Description of 94 Cases of Sexual Misconduct by ABFM Certified or Eligible Physicians, 2016–2022

Eighty-nine percent of victims identified as female and were patients of the offending physician. Thirty-eight percent of cases involved multiple victims. Reporting of the behavior to the SMB was done by victims in 53% of cases, followed by law enforcement (41%), employers (14%), or the victim’s family (7%). In only 2 cases was the behavior reported by a colleague or staff.

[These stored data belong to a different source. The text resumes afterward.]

(* ===== verification/EntryLk.v ===== *)
(** * features/locks: directory entry locks

    Model of xlators/features/locks/src/entrylk.c. *)

From stdpp Require Import base list numbers strings.
From S2P Require Import Prelude LocksData PlInode.
Open Scope Z_scope.

(** ** Names *)

Definition all_names (basename : option string) : bool :=
  match basename with None => true | Some _ => false end.

Definition names_conflict (n1 n2 : option string) : bool :=
  all_names n1 || all_names n2 ||
  match n1, n2 with Some s1, Some s2 => String.eqb s1 s2 | _, _ => false end.

Definition names_equal (n1 n2 : option string) : bool :=
  match n1, n2 with
  | None, None => true
  | Some s1, Some s2 => String.eqb s1 s2
  | _, _ => false
  end.

Definition __same_entrylk_owner (l1 l2 : pl_entry_lock) : bool :=
  (el_owner l1 =? el_owner l2) && (el_trans l1 =? el_trans l2).

(** [strdup_ok]: where the copy of the name cannot be allocated the lock is kept
    with a NULL name, which stands for all names. *)
Definition new_entrylk_lock (calloc_ok strdup_ok : bool) (basename : option string)
    (type : entrylk_type) (trans client_pid owner : Z) (volume : string) :
    option pl_entry_lock :=
  if calloc_ok then
    Some (mk_entry_lock None volume (if strdup_ok then basename else None) type trans client_pid owner)
  else None.

Definition el_set_frame (fr : call_frame) (l : pl_entry_lock) : pl_entry_lock :=
  mk_entry_lock (Some fr) (el_volume l) (el_basename l) (el_type l) (el_trans l)
    (el_client_pid l) (el_owner l).

(** ** Locking *)

Definition __lock_grantable (dom : pl_dom_list) (basename : option string) :
    option pl_entry_lock :=
  List.find (fun lock => names_conflict (el_basename lock) basename) (entrylk_list dom).

Definition __blocked_lock_conflict (dom : pl_dom_list) (basename : option string) :
    option pl_entry_lock :=
  List.find (fun lock => names_conflict (el_basename lock) basename)
    (blocked_entrylks dom).

Definition __owner_has_lock (dom : pl_dom_list) (newlock : pl_entry_lock) : bool :=
  existsb (fun lock => __same_entrylk_owner lock newlock) (entrylk_list dom) ||
  existsb (fun lock => __same_entrylk_owner lock newlock) (blocked_entrylks dom).

Definition is_some {A} (o : option A) : bool :=
  match o with Some _ => true | None => false end.

(** [list_add_tail (&lock->blocked_locks, &dom->blocked_entrylks)] with the
    frame of the request. *)
Definition block_entrylk (fr : call_frame) (lock : pl_entry_lock) (dom : pl_dom_list) :
    pl_dom_list :=
  set_entrylks (entrylk_list dom)
    (list_add_tail (el_set_frame fr lock) (blocked_entrylks dom)) dom.

(** [__lock_name]: the new domain and the return value. *)
Definition __lock_name (ok : bool * bool) (basename : option string)
    (type : entrylk_type) (fr : call_frame) (dom : pl_dom_list) (nonblock : bool) :
    pl_dom_list * Z :=
  match new_entrylk_lock (fst ok) (snd ok) basename type (fr_trans fr) (fr_pid fr)
          (fr_root fr) (domain dom) with
  | None => (dom, - ENOMEM)
  | Some lock =>
      if is_some (__lock_grantable dom basename) then
        ((if nonblock then dom else block_entrylk fr lock dom), - EAGAIN)
      else if is_some (__blocked_lock_conflict dom basename) &&
              negb (__owner_has_lock dom lock) then
        ((if nonblock then dom else block_entrylk fr lock dom), - EAGAIN)
      else
        match type with
        | ENTRYLK_WRLCK =>
            (set_entrylks (list_add lock (entrylk_list dom)) (blocked_entrylks dom) dom, 0)
        | ENTRYLK_RDLCK => (dom, - EINVAL)
        end
  end.

(** ** Unlocking *)

(** The loop of [__find_most_matching_lock]: the last lock on all names and
    the last lock on exactly this one, with their positions. *)
Fixpoint most_matching (basename : option string) (i : nat) (l : list pl_entry_lock)
    (all exact : option (nat * pl_entry_lock)) : option (nat * pl_entry_lock) :=
  match l with
  | [] => match exact with Some _ => exact | None => all end
  | lock :: t =>
      if all_names (el_basename lock) then
        most_matching basename (S i) t (Some (i, lock)) exact
      else if names_equal (el_basename lock) basename then
        most_matching basename (S i) t all (Some (i, lock))
      else most_matching basename (S i) t all exact
  end.

Definition __find_most_matching_lock (dom : pl_dom_list) (basename : option string) :
    option (nat * pl_entry_lock) :=
  most_matching basename 0 (entrylk_list dom) None None.

Definition type_eqb (t1 t2 : entrylk_type) : bool := bool_decide (t1 = t2).

(** [__unlock_name]: the domain without the unlocked lock, and that lock. *)
Definition __unlock_name (dom : pl_dom_list) (basename : option string)
    (type : entrylk_type) : pl_dom_list * option pl_entry_lock :=
  match __find_most_matching_lock dom basename with
  | None => (dom, None)
  | Some (i, lock) =>
      if names_equal (el_basename lock) basename && type_eqb (el_type lock) type then
        match type with
        | ENTRYLK_WRLCK =>
            (set_entrylks (delete i (entrylk_list dom)) (blocked_entrylks dom) dom, Some lock)
        | ENTRYLK_RDLCK => (dom, None)
        end
      else (dom, None)
  end.

Section Entry.
(** Whether the CALLOC of the record of a request on a name, and the strdup of the
    name, succeed. *)
Variable lock_ok : call_frame -> option string -> bool * bool.

(** ** Blocked requests *)

(** The loop of [__grant_blocked_entry_locks] over [blocked_list]; every
    blocked lock has the frame of its request. *)
Fixpoint grant_entry_loop (dom : pl_dom_list) (bls granted : list pl_entry_lock) :
    pl_dom_list * list pl_entry_lock :=
  match bls with
  | [] => (dom, granted)
  | bl :: t =>
      match el_frame bl with
      | None => grant_entry_loop dom t granted
      | Some fr =>
          let '(dom', ret) :=
            __lock_name (lock_ok fr (el_basename bl)) (el_basename bl) (el_type bl)
              fr dom false in
          grant_entry_loop dom' t (if ret =? 0 then list_add bl granted else granted)
      end
  end.

Definition __grant_blocked_entry_locks (dom : pl_dom_list) :
    pl_dom_list * list pl_entry_lock :=
  grant_entry_loop (set_entrylks (entrylk_list dom) [] dom) (blocked_entrylks dom) [].

Definition grant_blocked_entry_locks (dom : pl_dom_list) : pl_dom_list * list event :=
  let '(dom', granted) := __grant_blocked_entry_locks dom in
  (dom', map (fun lock => UNWIND_entrylk (el_frame lock) 0 0) granted).

Definition release_entry_locks_for_transport (dom : pl_dom_list) (trans : Z) :
    pl_dom_list * list event :=
  let keep lock := negb (el_trans lock =? trans) in
  let released := rev (List.filter (fun l => negb (keep l)) (blocked_entrylks dom)) in
  let dom1 := set_entrylks (List.filter keep (entrylk_list dom))
                (List.filter keep (blocked_entrylks dom)) dom in
  let '(dom2, granted) := __grant_blocked_entry_locks dom1 in
  (dom2, map (fun lock => UNWIND_entrylk (el_frame lock) (-1) EAGAIN) released ++
         map (fun lock => UNWIND_entrylk (el_frame lock) 0 0) granted).

(** ** The handler *)

(** The body of [pl_common_entrylk] once the domain is found: the domain, the
    events, [op_ret], [op_errno] and [unwind]. *)
Definition entrylk_cmd_step (fr : call_frame) (dom : pl_dom_list)
    (basename : option string) (cmd : entrylk_cmd) (type : entrylk_type) :
    pl_dom_list * list event * (Z * Z * bool) :=
  if fr_pid fr =? 0 then
    let '(dom', ev) := release_entry_locks_for_transport dom (fr_trans fr) in
    (dom', ev, (0, 0, true))
  else
    match cmd with
    | ENTRYLK_LOCK =>
        let '(dom', ret) := __lock_name (lock_ok fr basename) basename type fr dom false in
        if ret <? 0 then (dom', [], (-1, - ret, negb (ret =? - EAGAIN)))
        else (dom', [], (0, 0, true))
    | ENTRYLK_LOCK_NB =>
        let '(dom', ret) := __lock_name (lock_ok fr basename) basename type fr dom true in
        if ret <? 0 then (dom', [], (-1, - ret, true)) else (dom', [], (0, 0, true))
    | ENTRYLK_UNLOCK =>
        let '(dom', unlocked) := __unlock_name dom basename type in
        match unlocked with
        | None => (dom', [], (0, 0, true))
        | Some _ => let '(dom'', ev) := grant_blocked_entry_locks dom' in
                    (dom'', ev, (0, 0, true))
        end
    end.

(** The label [out:] of [pl_common_entrylk]. *)
Definition entrylk_out (inode_ok : bool) (st_mode : Z) (ctx : option pl_inode)
    (ev : list event) (fr : call_frame) (op_ret op_errno : Z) (unwind : bool) :
    option pl_inode * list event :=
  match pl_update_refkeeper inode_ok st_mode ctx with
  | None => (ctx, ev ++ [NULL_deref])
  | Some (p, ev') =>
      (Some p, ev ++ ev' ++ (if unwind then [UNWIND_entrylk (Some fr) op_ret op_errno] else []))
  end.

(** [inode_ok] and [inode_ok2] are the two allocations of [pl_inode_get],
    [dom_ok] and [strdup_ok] those of [allocate_domain]. *)
Definition pl_common_entrylk (inode_ok inode_ok2 dom_ok strdup_ok : bool) (st_mode : Z)
    (ctx : option pl_inode) (fr : call_frame) (volume : string)
    (basename : option string) (cmd : entrylk_cmd) (type : entrylk_type) :
    option pl_inode * list event :=
  match pl_inode_get inode_ok st_mode ctx with
  | None => entrylk_out inode_ok2 st_mode ctx [] fr (-1) ENOMEM true
  | Some p =>
      match get_domain dom_ok strdup_ok p volume with
      | None => entrylk_out inode_ok2 st_mode (Some p) [] fr (-1) ENOMEM true
      | Some (p1, dom) =>
          let '(dom', ev, (op_ret, op_errno, unwind)) :=
            entrylk_cmd_step fr dom basename cmd type in
          entrylk_out inode_ok2 st_mode (Some (put_domain dom' p1)) ev fr
            op_ret op_errno unwind
      end
  end.

End Entry.

(** [pl_entrylk] and [pl_fentrylk] pass the inode of the loc or of the fd. *)
Definition pl_entrylk := pl_common_entrylk.
Definition pl_fentrylk := pl_common_entrylk.

Definition __get_entrylk_count (p : pl_inode) : Z :=
  foldl (fun n d => n + Z.of_nat (length (entrylk_list d)) +
                    Z.of_nat (length (blocked_entrylks d))) 0 (dom_list p).

Definition get_entrylk_count (ctx : option pl_inode) : Z :=
  match ctx with None => 0 | Some p => __get_entrylk_count p end.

We developed 5 categories of misconduct based on behaviors described in SMB orders, with an additional category for any case that involved minors. These descriptions, along with sample cases, are shown in Table 2. In more than half of the cases, physician behaviors included unwanted sexual behavior and/or assault, while one third described an ongoing sexual relationship between the patient and physician. Nearly 1 in 5 also included concomitant prescribing of controlled substance, while 3 cases included financial incentives to engage in, or cover up, the sexual misconduct. Seven cases involved minors, all among nonappeal physicians. In only 4 cases was the misconduct limited to noncontact behavior (phone, text messaging, social media, letters, etc.). However, these types of “grooming behaviors” were additionally described in 28 cases, typically preceding subsequent physical sexual behavior. The physician’s office or similar clinical setting (hospital, emergency department) was the site of sexual misconduct in 84% cases. In 36% of cases, the behavior occurred solely, or additionally, outside of a medical setting, most often in the victim’s or physician’s home. Physicians who did not appeal staff action to revoke certification tended to have more egregious behaviors described in their SMB orders and were more often found to have had previous sanctions against their medical license.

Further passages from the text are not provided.